What is required: Retype, exactly as they appear below, the lines between the line holding "Some (ControlMessage ty pv di x" and the line holding "ControlMessage (sanitize (cm_Type", both ends included.

========

(** Optional sign, then a zero or a digit sequence without leading zero. *)
Definition parse_int_part (l : list ascii) : option (list ascii * list ascii) :=
  let '(sign, l) := match l with
                    | "-"%char :: l => (["-"%char], l)
                    | _ => ([], l)
                    end in
  match l with
  | "0"%char :: l => Some (sign ++ ["0"%char], l)
  | _ => match digits_of l with
         | ([], _) => None
         | (ds, l) => Some (sign ++ ds, l)
         end
  end.

Definition parse_frac (l : list ascii) : option (list ascii * list ascii) :=
  match l with
  | "."%char :: l => match digits_of l with
                     | ([], _) => None
                     | (ds, l) => Some ("."%char :: ds, l)
                     end
  | _ => Some ([], l)
  end.

Definition parse_exp (l : list ascii) : option (list ascii * list ascii) :=
  match l with
  | e :: l' =>
      if decide (e = "e"%char ∨ e = "E"%char) then
        let '(sg, l') := match l' with
                         | s :: l'' => if decide (s = "+"%char ∨ s = "-"%char)
                                       then ([s], l'') else ([], l')
                         | [] => ([], l')
                         end in
        match digits_of l' with
        | ([], _) => None
        | (ds, l') => Some (e :: sg ++ ds, l')
        end
      else Some ([], l)
  | [] => Some ([], l)
  end.

Definition parse_num (l : list ascii) : option (list ascii * list ascii) :=
  '(a, l) ← parse_int_part l; '(b, l) ← parse_frac l; '(c, l) ← parse_exp l;
  Some (a ++ b ++ c, l).

Definition parse_lit (lit : string) (v : json) (l : list ascii) : option (json * list ascii) :=
  if decide (take (slen lit) l = chars lit) then Some (v, drop (slen lit) l) else None.

Definition maxNestingDepth : Z := 10000.
(** [strconv.ParseFloat] of [coef * 10 ^ ex]; [None] is out of range. *)
Definition to_float (coef ex : Z) : option float :=
  if coef =? 0 then Some (Float 0 0)
  else if 310 <? ndigits coef + ex then None
  else if ndigits coef + ex <? -330 then Some (Float 0 0)
  else
    let num := coef * 10 ^ Z.max ex 0 in
    let den := 10 ^ Z.max (- ex) 0 in
    let x := Z.log2 num - Z.log2 den - 53 in
    let scaled x := if x <? 0 then (num * 2 ^ (- x), den) else (num, den * 2 ^ x) in
    let x := let '(n, d) := scaled x in if n <? d * 2 ^ 53 then x else x + 1 in
    let x := Z.max x (-1074) in
    let '(n, d) := scaled x in
    let m := round_even n d in
    let '(m, x) := if m =? 2 ^ 53 then (2 ^ 52, x + 1) else (m, x) in
    if 971 <? x then None else Some (Float m x).

(** Is [d * 10 ^ k] read back as [f]?  The interval around [f], its ends included if the
    mantissa is even. *)
Definition reads_as (f : float) (d k : Z) : bool :=
  let '(m, x) := (fl_m f, fl_x f) in
  let lo := if (m =? 2 ^ 52) && (-1074 <? x) then 4 * m - 1 else 4 * m - 2 in
  let hi := 4 * m + 2 in
  (* compare [d * 10 ^ k] with [lo * 2 ^ (x - 2)] and [hi * 2 ^ (x - 2)] *)
  let v := d * 10 ^ Z.max k 0 * 2 ^ Z.max (2 - x) 0 in
  let s := 10 ^ Z.max (- k) 0 * 2 ^ Z.max (x - 2) 0 in
  if Z.even m then (lo * s <=? v) && (v <=? hi * s) else (lo * s <? v) && (v <? hi * s).
(* ===== verification/Wire.v ===== *)
(** * Control messages (src/internal/relay/control.go, src/sdk/go/wire.go)

    The server and the Go SDK declare the same JSON message; [controlMessage] is both.
    [Marshal] prints the struct the way [encoding/json] does with the tags of the source
    ([omitempty] included) and [Unmarshal] decodes a text into a fresh struct: unknown
    keys skipped, known keys matched exactly or up to case folding, [null] leaving a
    field alone, the last of several occurrences winning, and any value of the wrong
    type an error. *)

From S2P Require Import Prelude Json.
Local Open Scope Z_scope.

(** [peerInfo] of the server, [wirePeer] of the SDK. *)
Record peerInfo := PeerInfo { pi_ID : string; pi_StaticKey : string }.

Record controlMessage := ControlMessage {
  cm_Type : string;
  cm_ProtocolVersion : Z;
  cm_DeviceID : string;
  cm_Peers : list peerInfo;
  cm_StaticKey : string;
  cm_Code : string;
  cm_ExpiresIn : Z;
  cm_PeerID : string;
  cm_PeerStaticKey : string;
  cm_Online : option bool;
  cm_Message : string
}.

#[global] Instance peerInfo_eq_dec : EqDecision peerInfo.
Proof. solve_decision. Defined.
#[global] Instance controlMessage_eq_dec : EqDecision controlMessage.
Proof. solve_decision. Defined.

(** The zero value with a type, completed by the setters below. *)
Definition message (type : string) : controlMessage :=
  ControlMessage type 0 "" [] "" "" 0 "" "" None "".

Definition ProtocolVersion : Z := 1.

Definition wirePeer := peerInfo.
Definition wireMessage := controlMessage.
Definition protocolVersion : Z := 1.

(** The SDK's names of the message types. *)
Definition msgTypeWelcome := "welcome".
Definition msgTypeAnnounceKey := "announce_key".
Definition msgTypePairRequest := "pair_request".
Definition msgTypePairCode := "pair_code".
Definition msgTypePairAccept := "pair_accept".
Definition msgTypePairComplete := "pair_complete".
Definition msgTypePeerStatus := "peer_status".
Definition msgTypePing := "ping".
Definition msgTypePong := "pong".
Definition msgTypeError := "error".

(** ** Encoding *)

Definition omit_str (k s : string) : list (string * json) :=
  if decide (s = "") then [] else [(k, JStr s)].

Definition omit_int (k : string) (z : Z) : list (string * json) :=
  if decide (z = 0) then [] else [(k, JNum (int_lit z))].

Definition omit_bool (k : string) (b : option bool) : list (string * json) :=
  match b with Some b => [(k, JBool b)] | None => [] end.

Definition peer_json (p : peerInfo) : json :=
  JObj [("id", JStr (pi_ID p)); ("static_key", JStr (pi_StaticKey p))].

Definition omit_peers (k : string) (l : list peerInfo) : list (string * json) :=
  match l with [] => [] | _ => [(k, JArr (peer_json <$> l))] end.

Definition message_fields (m : controlMessage) : list (string * json) :=
  [("type", JStr (cm_Type m))]
  ++ omit_int "protocol_version" (cm_ProtocolVersion m)
  ++ omit_str "device_id" (cm_DeviceID m)
  ++ omit_peers "peers" (cm_Peers m)
  ++ omit_str "static_key" (cm_StaticKey m)
  ++ omit_str "code" (cm_Code m)
  ++ omit_int "expires_in" (cm_ExpiresIn m)
  ++ omit_str "peer_id" (cm_PeerID m)
  ++ omit_str "peer_static_key" (cm_PeerStaticKey m)
  ++ omit_bool "online" (cm_Online m)
  ++ omit_str "message" (cm_Message m).

Definition Marshal (m : controlMessage) : bytes := of_chars (jprint (JObj (message_fields m))).

(** ** Decoding *)

(** The upper-casing [encoding/json] folds keys with: ASCII letters, and the two
    non-ASCII runes whose case orbit contains an ASCII letter (U+017F, U+212A). *)
Fixpoint foldName (l : list ascii) : list ascii :=
  match l with
  | "197"%char :: "191"%char :: l => "S"%char :: foldName l
  | "226"%char :: "132"%char :: "170"%char :: l => "K"%char :: foldName l
  | c :: l =>
      (if decide (97 ≤ byte_val c ≤ 122) then byte_of (byte_val c - 32) else c) :: foldName l
  | [] => []
  end.

Definition find_field {F} (fields : list (string * F)) (k : string) : option F :=
  match list_find (λ e, e.1 = k) fields with
  | Some (_, e) => Some e.2
  | None => (λ e, e.2.2) <$> list_find (λ e, foldName (chars e.1) = foldName (chars k)) fields
  end.

Inductive cfield :=
  | FType | FProtocolVersion | FDeviceID | FPeers | FStaticKey | FCode | FExpiresIn
  | FPeerID | FPeerStaticKey | FOnline | FMessage.

Definition message_tags : list (string * cfield) :=
  [("type", FType); ("protocol_version", FProtocolVersion); ("device_id", FDeviceID);
   ("peers", FPeers); ("static_key", FStaticKey); ("code", FCode);
   ("expires_in", FExpiresIn); ("peer_id", FPeerID); ("peer_static_key", FPeerStaticKey);
   ("online", FOnline); ("message", FMessage)].

Definition peer_tags : list (string * bool) := [("id", false); ("static_key", true)].

Definition dec_string (old : string) (j : json) : option string :=
  match j with JNull => Some old | JStr s => Some s | _ => None end.

Definition dec_int (old : Z) (j : json) : option Z :=
  match j with JNull => Some old | JNum lit => Atoi (of_chars lit) | _ => None end.

Definition dec_bool_ptr (j : json) : option (option bool) :=
  match j with JNull => Some None | JBool b => Some (Some b) | _ => None end.

Definition peer_field (p : peerInfo) (kv : string * json) : option peerInfo :=
  match find_field peer_tags kv.1 with
  | None => Some p
  | Some false => s ← dec_string (pi_ID p) kv.2; Some (PeerInfo s (pi_StaticKey p))
  | Some true => s ← dec_string (pi_StaticKey p) kv.2; Some (PeerInfo (pi_ID p) s)
  end.

(** [foldM step] over the members of an object. *)
Fixpoint fold_fields {S} (step : S → string * json → option S) (s : S)
    (l : list (string * json)) : option S :=
  match l with
  | [] => Some s
  | kv :: l => s' ← step s kv; fold_fields step s' l
  end.

Definition dec_peer (p : peerInfo) (j : json) : option peerInfo :=
  match j with
  | JNull => Some p
  | JObj l => fold_fields peer_field p l
  | _ => None
  end.

(** A slice is decoded in place: element [i] starts from what the backing array holds at
    [i], so a second occurrence of the key sees the elements of the first.  [old] is the
    backing array; the result is the new slice and the rest of the array. *)
Fixpoint dec_elems (old : list peerInfo) (l : list json) : option (list peerInfo * list peerInfo) :=
  match l with
  | [] => Some ([], old)
  | j :: l =>
      p ← dec_peer (default (PeerInfo "" "") (head old)) j;
      '(ps, rest) ← dec_elems (tail old) l;
      Some (p :: ps, rest)
  end.

Definition dec_peers (old : list peerInfo) (j : json) : option (list peerInfo * list peerInfo) :=
  match j with
  | JNull => Some ([], [])
  | JArr [] => Some ([], [])
  | JArr l => dec_elems old l
  | _ => None
  end.

(** A struct being decoded, with the unused rest of its [Peers] array. *)
Definition partial := (controlMessage * list peerInfo)%type.

Definition message_field (st : partial) (kv : string * json) : option partial :=
  let '(ControlMessage ty pv di ps sk co ex pi pk on me, spare) := st in
  let v := kv.2 in
  match find_field message_tags kv.1 with
  | None => Some st
  | Some FType => x ← dec_string ty v; Some (ControlMessage x pv di ps sk co ex pi pk on me, spare)
  | Some FProtocolVersion =>
      x ← dec_int pv v; Some (ControlMessage ty x di ps sk co ex pi pk on me, spare)
  | Some FDeviceID =>
      x ← dec_string di v; Some (ControlMessage ty pv x ps sk co ex pi pk on me, spare)
  | Some FPeers =>
      '(x, spare') ← dec_peers (ps ++ spare) v;
      Some (ControlMessage ty pv di x sk co ex pi pk on me, spare')
  | Some FStaticKey =>
      x ← dec_string sk v; Some (ControlMessage ty pv di ps x co ex pi pk on me, spare)
  | Some FCode => x ← dec_string co v; Some (ControlMessage ty pv di ps sk x ex pi pk on me, spare)
  | Some FExpiresIn =>
      x ← dec_int ex v; Some (ControlMessage ty pv di ps sk co x pi pk on me, spare)
  | Some FPeerID =>
      x ← dec_string pi v; Some (ControlMessage ty pv di ps sk co ex x pk on me, spare)
  | Some FPeerStaticKey =>
      x ← dec_string pk v; Some (ControlMessage ty pv di ps sk co ex pi x on me, spare)
  | Some FOnline =>
      x ← dec_bool_ptr v; Some (ControlMessage ty pv di ps sk co ex pi pk x me, spare)
  | Some FMessage =>
      x ← dec_string me v; Some (ControlMessage ty pv di ps sk co ex pi pk on x, spare)
  end.

Definition decode_message (j : json) : option controlMessage :=
  match j with
  | JNull => Some (message "")
  | JObj l => fst <$> fold_fields message_field (message "", []) l
  | _ => None
  end.

Definition Unmarshal (text : bytes) : option controlMessage := Parse text ≫= decode_message.

(** ** Round trip *)

Definition sanitize_peer (p : peerInfo) : peerInfo :=
  PeerInfo (sanitize (pi_ID p)) (sanitize (pi_StaticKey p)).

(** What the other side reads: every string with invalid UTF-8 replaced. *)
Definition sanitize_message (m : controlMessage) : controlMessage :=
  ControlMessage (sanitize (cm_Type m)) (cm_ProtocolVersion m) (sanitize (cm_DeviceID m))
    (sanitize_peer <$> cm_Peers m) (sanitize (cm_StaticKey m)) (sanitize (cm_Code m))
    (cm_ExpiresIn m) (sanitize (cm_PeerID m)) (sanitize (cm_PeerStaticKey m))
    (cm_Online m) (sanitize (cm_Message m)).

Definition san_fields (l : list (string * json)) : list (string * json) :=
  (λ kv, (sanitize kv.1, jsan kv.2)) <$> l.

Lemma fold_fields_app {S} (step : S → string * json → option S) s s' l1 l2 :
  fold_fields step s l1 = Some s' →
  fold_fields step s (l1 ++ l2) = fold_fields step s' l2.
Proof.
  revert s. induction l1 as [|kv l1 IH]; simpl; intros s; [by intros [= ->]|].
  destruct (step s kv) as [s1|]; simpl; [apply IH|done].
Qed.

Section fields.
Context (st : partial).

Lemma field_str k s (upd : string → partial) :
  upd "" = st → (∀ v, message_field st (sanitize k, JStr v) = Some (upd v)) →
  fold_fields message_field st (san_fields (omit_str k s)) = Some (upd (sanitize s)).
Proof.
  intros H0 Hs. unfold omit_str. case_decide as E; simpl.
  - by subst s; rewrite <- H0.
  - by rewrite Hs.
Qed.

Lemma field_int k z (upd : Z → partial) :
  int64_min ≤ z ≤ int64_max → upd 0 = st →
  (∀ v, Atoi (of_chars (int_lit v)) = Some v →
        message_field st (sanitize k, JNum (int_lit v)) = Some (upd v)) →
  fold_fields message_field st (san_fields (omit_int k z)) = Some (upd z).
Proof.
  intros Hz H0 Hs. unfold omit_int. case_decide as E; simpl.
  - by subst z; rewrite <- H0.
  - rewrite Hs; [done|]. unfold int_lit. by rewrite of_chars_chars, Atoi_pretty.
Qed.

Lemma field_bool k b (upd : option bool → partial) :
  upd None = st → (∀ v, message_field st (sanitize k, JBool v) = Some (upd (Some v))) →
  fold_fields message_field st (san_fields (omit_bool k b)) = Some (upd b).
Proof.
  intros H0 Hs. destruct b; simpl.
  - by rewrite Hs.
  - by rewrite H0.
Qed.
End fields.

Lemma dec_peer_san p : dec_peer (PeerInfo "" "") (jsan (peer_json p)) = Some (sanitize_peer p).
Proof. done. Qed.

Lemma dec_elems_san l : dec_elems [] (jsan <$> (peer_json <$> l)) = Some (sanitize_peer <$> l, []).
Proof.
  induction l as [|p l IH]; [done|]. rewrite !fmap_cons. cbn [dec_elems head tail].
  change (default _ None) with (PeerInfo "" ""). rewrite dec_peer_san.
  cbn [mbind option_bind]. by rewrite IH.
Qed.

Lemma field_peers st k l (upd : list peerInfo → partial) :
  upd [] = st →
  (∀ j v, dec_peers [] j = Some (v, []) → message_field st (sanitize k, j) = Some (upd v)) →
  fold_fields message_field st (san_fields (omit_peers k l)) = Some (upd (sanitize_peer <$> l)).
Proof.
  intros H0 Hs. destruct l as [|p l]; [by rewrite <- H0|].
  unfold omit_peers, san_fields. cbn [fmap list_fmap fold_fields fst snd].
  rewrite (Hs _ (sanitize_peer <$> p :: l)); [done|].
  cbn [jsan fmap list_fmap dec_peers]. exact (dec_elems_san (p :: l)).
Qed.

Lemma int_json_message m : int_json (JObj (message_fields m)).
Proof.
  assert (∀ l1 l2, int_json (JObj l1) → int_json (JObj l2) → int_json (JObj (l1 ++ l2))) as Happ.
  { intros l1 l2. induction l1 as [|kv l1 IH]; simpl in *; [done|]. intros [? ?] ?. auto. }
  unfold message_fields, omit_str, omit_int, omit_bool, omit_peers.
  repeat apply Happ; repeat case_decide; try (by vm_compute).
  1,3: by split; [eexists|].
  - destruct (cm_Peers m) as [|p l]; [done|]. split; [|done]. split; [done|].
    induction l; simpl in *; auto.
  - by destruct (cm_Online m).
Qed.

Lemma jdepth_message m : jdepth (JObj (message_fields m)) ≤ maxNestingDepth.
Proof.
  assert (∀ l, Forall (λ kv, jdepth kv.2 ≤ 2) l → jdepth (JObj l) ≤ 3) as Hd.
  { intros l Hl. cbn [jdepth].
    induction Hl as [|kv l Hkv Hl IH]; cbn [foldr]; lia. }
  transitivity 3; [apply Hd|done].
  unfold message_fields, omit_str, omit_int, omit_bool, omit_peers.
  repeat apply Forall_app_2; repeat case_match; repeat constructor; simpl; try lia.
  clear. induction l as [|q l IH]; simpl in *; lia.
Qed.

Ltac take_field lem upd :=
  erewrite fold_fields_app;
    [|apply (lem _ _ _ (λ x, (upd x, [])));
      first [done | intros; unfold message_field; simpl;
             match goal with H : _ = Some _ |- _ => by rewrite H end]].

Lemma Unmarshal_Marshal m :
  int64_min ≤ cm_ProtocolVersion m ≤ int64_max → int64_min ≤ cm_ExpiresIn m ≤ int64_max →
  Unmarshal (Marshal m) = Some (sanitize_message m).
Proof.
  intros Hpv Hex. unfold Unmarshal, Marshal.
  rewrite Parse_print by (apply int_json_message || apply jdepth_message).
  cbn [mbind option_bind jsan decode_message].
  fold (san_fields (message_fields m)). unfold message_fields, san_fields. rewrite !fmap_app.
  destruct m as [ty pv di ps sk co ex pi pk on me]; cbn [cm_Type cm_ProtocolVersion cm_DeviceID
    cm_Peers cm_StaticKey cm_Code cm_ExpiresIn cm_PeerID cm_PeerStaticKey cm_Online cm_Message] in *.
  erewrite fold_fields_app; [|reflexivity].
  take_field field_int (λ x, ControlMessage (sanitize ty) x "" [] "" "" 0 "" "" None "").
  take_field field_str (λ x, ControlMessage (sanitize ty) pv x [] "" "" 0 "" "" None "").
  take_field field_peers
    (λ x, ControlMessage (sanitize ty) pv (sanitize di) x "" "" 0 "" "" None "").
  set (ps' := sanitize_peer <$> ps).
  take_field field_str
    (λ x, ControlMessage (sanitize ty) pv (sanitize di) ps' x "" 0 "" "" None "").
  take_field field_str
    (λ x, ControlMessage (sanitize ty) pv (sanitize di) ps' (sanitize sk) x 0 "" "" None "").
  set (hd := ControlMessage (sanitize ty) pv (sanitize di) ps' (sanitize sk) (sanitize co)).
  take_field field_int (λ x, hd x "" "" None "").
  take_field field_str (λ x, hd ex x "" None "").
  take_field field_str (λ x, hd ex (sanitize pi) x None "").
  take_field field_bool (λ x, hd ex (sanitize pi) (sanitize pk) x "").
  rewrite (field_str _ _ _ (λ x, (hd ex (sanitize pi) (sanitize pk) on x, []))) by done.
  done.
Qed.

(** C35: The text the one side marshals is the message the other side unmarshals: every
    field arrives, in every combination of present and omitted fields, strings with
    invalid UTF-8 replaced by U+FFFD and nothing else changed.  The integers are Go
    [int]s. *)
Theorem message_round_trip m :
  int64_min ≤ cm_ProtocolVersion m ≤ int64_max → int64_min ≤ cm_ExpiresIn m ≤ int64_max →
  Unmarshal (Marshal m) = Some (sanitize_message m).
Proof. apply Unmarshal_Marshal. Qed.

Definition ex_message : controlMessage :=
  ControlMessage "pair_complete" 1 "dev" [PeerInfo "a" "<k>"; PeerInfo "b" ""] "" "123456" 300
    "p" "" (Some false) (of_chars ["255"%char]).

Lemma message_round_trip_witness :
  Unmarshal (Marshal ex_message) = Some (sanitize_message ex_message) ∧
  sanitize_message ex_message ≠ ex_message.
Proof. split; [apply message_round_trip; by vm_compute|by vm_compute]. Defined.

========

Solution to this task:
      Some (ControlMessage ty pv di x sk co ex pi pk on me, spare')
  | Some FStaticKey =>
      x ← dec_string sk v; Some (ControlMessage ty pv di ps x co ex pi pk on me, spare)
  | Some FCode => x ← dec_string co v; Some (ControlMessage ty pv di ps sk x ex pi pk on me, spare)
  | Some FExpiresIn =>
      x ← dec_int ex v; Some (ControlMessage ty pv di ps sk co x pi pk on me, spare)
  | Some FPeerID =>
      x ← dec_string pi v; Some (ControlMessage ty pv di ps sk co ex x pk on me, spare)
  | Some FPeerStaticKey =>
      x ← dec_string pk v; Some (ControlMessage ty pv di ps sk co ex pi x on me, spare)
  | Some FOnline =>
      x ← dec_bool_ptr v; Some (ControlMessage ty pv di ps sk co ex pi pk x me, spare)
  | Some FMessage =>
      x ← dec_string me v; Some (ControlMessage ty pv di ps sk co ex pi pk on x, spare)
  end.

Definition decode_message (j : json) : option controlMessage :=
  match j with
  | JNull => Some (message "")
  | JObj l => fst <$> fold_fields message_field (message "", []) l
  | _ => None
  end.

Definition Unmarshal (text : bytes) : option controlMessage := Parse text ≫= decode_message.

(** ** Round trip *)

Definition sanitize_peer (p : peerInfo) : peerInfo :=
  PeerInfo (sanitize (pi_ID p)) (sanitize (pi_StaticKey p)).

(** What the other side reads: every string with invalid UTF-8 replaced. *)
Definition sanitize_message (m : controlMessage) : controlMessage :=
  ControlMessage (sanitize (cm_Type m)) (cm_ProtocolVersion m) (sanitize (cm_DeviceID m))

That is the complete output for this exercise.